Lemma trim_hot_accounted {g : Config} {B : Z} target c : accounted g B c -> accounted g B (trim_hot_locked target c).
Proof. apply trim_hot_loop_accounted. Qed.
#[local] Hint Resolve evict_hot_accounted trim_hot_accounted : cache.

Lemma hot_bytes_exact {g : Config} {B : Z} c : accounted g B c -> hot_total c < 2 ^ 64 -> hot_bytes c = hot_total c.
Proof. intros [_ Hh _ _ _] Hlt. rewrite Hh. apply u64_small. pose proof (hot_total_nonneg c). lia. Qed.

Lemma disposable_victim c : spill_hot_on_eviction (config c) = true -> hot_victim c = None -> hot c = ∅.
Proof.
  intros Hs Hv. apply map_empty. intros h. destruct (hot c !! h) as [e|] eqn:He; [|done].
  assert ((h, e) ∈ visit (hot c)) as Hin by (rewrite visit_all; by apply elem_of_map_to_list).
  apply (scan_none _ _ _ Hv) in Hin. by rewrite Hs in Hin.
Qed.

Lemma trim_hot_loop_fits {g : Config} {B : Z} fuel target c :
  spill_hot_on_eviction g = true -> B < 2 ^ 64 -> 0 <= target ->
  accounted g B c -> (base.size (hot c) <= fuel)%nat ->
  accounted g target (trim_hot_loop fuel target c).
Proof.
  intros Hs HB Ht. revert c. induction fuel as [|fuel IH]; intros c Hc Hfuel; cbn [trim_hot_loop].
  - assert (hot c = ∅) as He by (apply map_size_empty_inv; lia).
    destruct Hc. split; try done. intros _. unfold hot_total. rewrite He. by rewrite msum_empty.
  - pose proof (ac_within _ _ _ Hc Hs) as Hw.
    rewrite (hot_bytes_exact c Hc) by lia.
    destruct (Z.ltb_spec target (hot_total c)) as [Hlt|Hle]; [|by destruct Hc; split].
    destruct (hot_victim c) as [[hash e]|] eqn:Hv.
    + apply IH; [by apply evict_hot_accounted|]. rewrite evict_hot_entries.
      apply hot_victim_elem in Hv. rewrite map_size_delete_Some by done. lia.
    + apply disposable_victim in Hv; [|by rewrite (ac_config _ _ _ Hc)].
      unfold hot_total in Hlt. rewrite Hv, msum_empty in Hlt. lia.
Qed.

Lemma trim_hot_fits {g : Config} {B : Z} target c :
  spill_hot_on_eviction g = true -> B < 2 ^ 64 -> 0 <= target ->
  accounted g B c -> accounted g target (trim_hot_locked target c).
Proof. intros. by apply (trim_hot_loop_fits (B := B)). Qed.

Lemma accounted_any {g : Config} {B B' : Z} c :
  spill_hot_on_eviction g = false -> accounted g B c -> accounted g B' c.
Proof. intros Hs []. split; try done. by rewrite Hs. Qed.

Lemma trim_ram_accounted {g : Config} {B : Z} ram c :
  accounted g B c -> accounted g B (trim_for_ram_pressure_locked ram c).
Proof.
  unfold trim_for_ram_pressure_locked. destruct ram; [|done]. destruct (_ || _); [done|]. auto with cache.
Qed.
#[local] Hint Resolve trim_ram_accounted : cache.

(** Inserting a block in memory, before the tier is trimmed. *)
Lemma insert_hot_accounted {g : Config} {B : Z} hash e c :
  hot c !! hash = None -> accounted g B c ->
  accounted g (B + hot_size e) (set_hot_bytes (u64 (hot_bytes c + hot_size e)) (set_hot (<[hash := e]> (hot c)) c)).
Proof.
  intros Hn [Hg Hh Hd Ht Hw].
  assert (hot_total (set_hot (<[hash := e]> (hot c)) c) = hot_size e + hot_total c) as Htot
    by (unfold hot_total; change (hot (set_hot ?m _)) with m; by rewrite msum_insert).
  split; [done| |done..|].
  - change (u64 (hot_bytes c + hot_size e) = u64 (hot_total (set_hot (<[hash := e]> (hot c)) c))).
    rewrite Htot, Hh, u64_add_l. f_equal. lia.
  - intros Hs. specialize (Hw Hs). change (hot_total (set_hot (<[hash := e]> (hot c)) c) <= B + hot_size e). lia.
Qed.

Definition limits_ok (g : Config) : Prop := 0 <= max_hot_bytes g < 2 ^ 63.

Lemma put_hot_accounted {g : Config} hash payload c :
  limits_ok g -> accounted g (max_hot_bytes g) c -> accounted g (max_hot_bytes g) (put_hot_locked hash payload c).
Proof.
  intros Hl Hc. unfold put_hot_locked.
  pose proof (drop_hot_accounted hash c Hc) as Hd. pose proof (drop_hot_entries hash c) as Hhot.
  set (c1 := drop_hot hash c) in *. clearbody c1.
  set (c2 := if max_hot_bytes (config c1) <? u64 (hot_bytes c1 + size_of payload) then _ else c1).
  assert (accounted g (max_hot_bytes g) c2 /\ hot c2 = hot c1) as [H2 Hh2].
  { subst c2. destruct (_ <? _); split; auto with cache. }
  clearbody c2. rewrite (ac_config _ _ _ H2).
  destruct (_ || _) eqn:Hfit; [auto with cache|].
  apply orb_false_elim in Hfit as [_ Hfit%Z.ltb_ge].
  set (e := {| he_payload := payload; he_last_used := clock (tick c2) |}).
  assert (hot (tick c2) !! hash = None) as Hn.
  { change (hot (tick c2)) with (hot c2). rewrite Hh2, Hhot. apply lookup_delete_eq. }
  pose proof (insert_hot_accounted hash e (tick c2) Hn (tick_accounted c2 H2)) as Hi.
  apply sync_metrics_accounted.
  match goal with |- accounted _ _ (trim_hot_locked _ ?t) =>
    change t with (set_hot_bytes (u64 (hot_bytes (tick c2) + hot_size e)) (set_hot (<[hash := e]> (hot (tick c2))) (tick c2)))
  end.
  change (config (set_hot_bytes _ _)) with (config c2). rewrite (ac_config _ _ _ H2).
  destruct (spill_hot_on_eviction g) eqn:Hs.
  - unfold limits_ok in Hl. change (hot_size e) with (size_of payload) in Hi.
    apply (trim_hot_fits (B := max_hot_bytes g + size_of payload)); [done|lia..|exact Hi].
  - apply trim_hot_accounted. by apply (accounted_any _ Hs Hi).
Qed.
#[local] Hint Resolve put_hot_accounted : cache.

(** ** The disk tier *)

Lemma drop_disk_accounted {g : Config} {B : Z} hash c : accounted g B c -> accounted g B (drop_disk hash c).
Proof.
  unfold drop_disk. destruct (disk c !! hash) as [e|] eqn:He; [|done].
  intros [Hg Hh Hd Ht Hw]. split; try done.
  change (u64 (disk_bytes c - de_file_bytes e) = u64 (msum de_file_bytes (delete hash (disk c)))).
  rewrite Hd, u64_sub_l. unfold disk_total. rewrite (msum_delete _ (disk c) hash e He). f_equal. lia.
Qed.

(** An entry changed without its file. *)
Lemma touch_disk_accounted {g : Config} {B : Z} hash e e' c :
  disk c !! hash = Some e -> de_file_bytes e' = de_file_bytes e ->
  accounted g B c -> accounted g B (set_disk (<[hash := e']> (disk c)) c).
Proof.
  intros He Hf [Hg Hh Hd Ht Hw]. split; try done.
  change (disk_bytes c = u64 (msum de_file_bytes (<[hash := e']> (disk c)))).
  rewrite Hd. unfold disk_total. rewrite (msum_update _ (disk c) hash e e' He). f_equal. lia.
Qed.

Lemma use_disk_accounted {g : Config} {B : Z} hash c : accounted g B c -> accounted g B (use_disk hash c).
Proof.
  intros Hc. unfold use_disk. destruct (disk c !! hash) as [e|] eqn:He; [|done].
  apply (touch_disk_accounted hash e _ (tick c)); auto with cache.
Qed.

Lemma use_hot_accounted {g : Config} {B : Z} hash c : accounted g B c -> accounted g B (use_hot hash c).
Proof.
  unfold use_hot. destruct (hot c !! hash) as [e|] eqn:He; [|done]. intros [Hg Hh Hd Ht Hw].
  set (e' := {| he_payload := he_payload e; he_last_used := clock (tick c) |}).
  assert (msum hot_size (<[hash := e']> (hot c)) = hot_total c) as Htot.
  { rewrite (msum_update _ (hot c) hash e e' He). unfold hot_total. change (hot_size e') with (hot_size e). lia. }
  split; try done.
  - change (hot_bytes c = u64 (msum hot_size (<[hash := e']> (hot c)))). by rewrite Htot.
  - intros Hs. change (msum hot_size (<[hash := e']> (hot c)) <= B). rewrite Htot. auto.
Qed.

Lemma evict_disk_accounted {g : Config} {B : Z} hash entry c : accounted g B c -> accounted g B (evict_disk hash entry c).
Proof. intros. unfold evict_disk. pose proof @drop_disk_accounted. auto 10 with cache. Qed.

#[local] Hint Resolve drop_disk_accounted use_disk_accounted use_hot_accounted evict_disk_accounted : cache.

(** Naming the state a call leaves. *)
Ltac after_io :=
  match goal with
  | |- context [io ?m ?f ?c] =>
      let H := fresh "Hio" in
      assert (forall g B, accounted g B c -> accounted g B (io m f c).2) as H by (intros; by apply io_accounted);
      destruct (io m f c); cbn [snd] in H
  end.

Lemma remove_block_accounted {g : Config} {B : Z} path c : accounted g B c -> accounted g B (remove_block path c).2.
Proof. apply io_accounted. Qed.
#[local] Hint Resolve remove_block_accounted : cache.

Lemma erase_corrupt_accounted {g : Config} {B : Z} hash c : accounted g B c -> accounted g B (erase_corrupt_locked hash c).2.
Proof.
  intros Hc. unfold erase_corrupt_locked. cbn [snd].
  set (c1 := set_deferred _ c). assert (accounted g B c1) as H1 by (unfold c1; auto with cache). clearbody c1.
  set (c2 := match disk c1 !! hash with Some _ => _ | None => _ end).
  assert (accounted g B c2) as H2 by (unfold c2; destruct (disk c1 !! hash); auto with cache). clearbody c2.
  destruct (_ || _); auto 6 with cache.
Qed.
#[local] Hint Resolve erase_corrupt_accounted : cache.

Lemma budget_accounted {g : Config} {B : Z} c : accounted g B c -> accounted g B (effective_disk_budget_locked c).2.
Proof.
  intros Hc. unfold effective_disk_budget_locked. after_io. destruct o; [|auto].
  destruct (unreserved_disk_space _ _); auto.
Qed.

Lemma evict_loop_accounted {g : Config} {B : Z} fuel target maximum evicted c :
  accounted g B c -> accounted g B (evict_loop fuel target maximum evicted c).2.
Proof.
  revert evicted c. induction fuel as [|fuel IH]; intros evicted c Hc; cbn [evict_loop]; [done|].
  destruct (target <? disk_bytes c); [|done]. destruct (disk_victim c) as [[hash entry]|]; [|done].
  unfold remove_block. after_io. destruct b; [auto|].
  destruct (maximum <=? _); [|apply IH]; cbn [snd]; auto with cache.
Qed.

Lemma enforce_budget_accounted {g : Config} {B : Z} reserved maximum c :
  accounted g B c -> accounted g B (enforce_disk_budget_locked reserved maximum c).2.
Proof.
  intros Hc%budget_accounted. unfold enforce_disk_budget_locked.
  destruct (effective_disk_budget_locked c) as [budget c1]. cbn [snd] in Hc.
  pose proof (evict_loop_accounted (base.size (disk c1)) (if budget <=? reserved then 0 else budget - reserved)
    maximum 0 c1 Hc) as H1.
  destruct (evict_loop _ _ _ _ _) as [evicted c2]. cbn [snd] in *. auto with cache.
Qed.

Lemma enforce_accounted {g : Config} {B : Z} c : accounted g B c -> accounted g B (enforce c).
Proof. apply enforce_budget_accounted. Qed.
#[local] Hint Resolve enforce_budget_accounted enforce_accounted : cache.

(** ** Superseded versions *)

Lemma prune_victim_accounted {g : Config} {B : Z} victim c : accounted g B c -> accounted g B (prune_victim victim c).2.
Proof.
  intros Hc. unfold prune_victim. set (leased := match disk c !! victim with Some e => _ | None => _ end).
  destruct (_ || leased); [done|]. destruct (disk c !! victim) as [entry|].
  - unfold remove_block. after_io. destruct b; cbn [snd]; auto 10 with cache.
  - cbn [snd]. auto 10 with cache.
Qed.

Lemma prune_victims_accounted {g : Config} {B : Z} victims c :
  accounted g B c -> accounted g B (prune_victims victims c).2.
Proof.
  revert c. induction victims as [|victim victims IH]; intros c Hc; cbn [prune_victims]; [done|].
  apply (prune_victim_accounted victim) in Hc. destruct (prune_victim victim c) as [stays c1]. cbn [snd] in Hc.
  apply IH in Hc. by destruct (prune_victims victims c1).
Qed.

Lemma prune_entry_accounted {g : Config} {B : Z} entry c : accounted g B c -> accounted g B (prune_entry c entry).
Proof.
  intros Hc. destruct entry as [hash victims]. cbn [prune_entry].
  destruct (_ && _); [destruct (has _ _); auto with cache|]. destruct (_ && _); [auto with cache|].
  apply (prune_victims_accounted victims) in Hc. destruct (prune_victims victims c) as [kept c1].
  destruct (is_nil kept); auto with cache.
Qed.

(** A property kept by the body of a loop is kept by the loop. *)
Lemma foldl_keeps {A C} (P : C -> Prop) (f : C -> A -> C) l c : (forall c x, P c -> P (f c x)) -> P c -> P (foldl f c l).
Proof. intros Hf. revert c. induction l as [|x l IH]; intros c Hc; [done|]. apply IH. auto. Qed.

Lemma prune_accounted {g : Config} {B : Z} c : accounted g B c -> accounted g B (prune_tail_cleanup_locked c).
Proof. apply foldl_keeps. intros. by apply prune_entry_accounted. Qed.
#[local] Hint Resolve prune_accounted : cache.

-------------------------

Exercise instructions
Search the records above for "Htot" and copy every line that has it.

Answer to this problem
  assert (hot_total (set_hot (<[hash := e]> (hot c)) c) = hot_size e + hot_total c) as Htot
    rewrite Htot, Hh, u64_add_l. f_equal. lia.
  assert (msum hot_size (<[hash := e']> (hot c)) = hot_total c) as Htot.
  - change (hot_bytes c = u64 (msum hot_size (<[hash := e']> (hot c)))). by rewrite Htot.
  - intros Hs. change (msum hot_size (<[hash := e']> (hot c)) <= B). rewrite Htot. auto.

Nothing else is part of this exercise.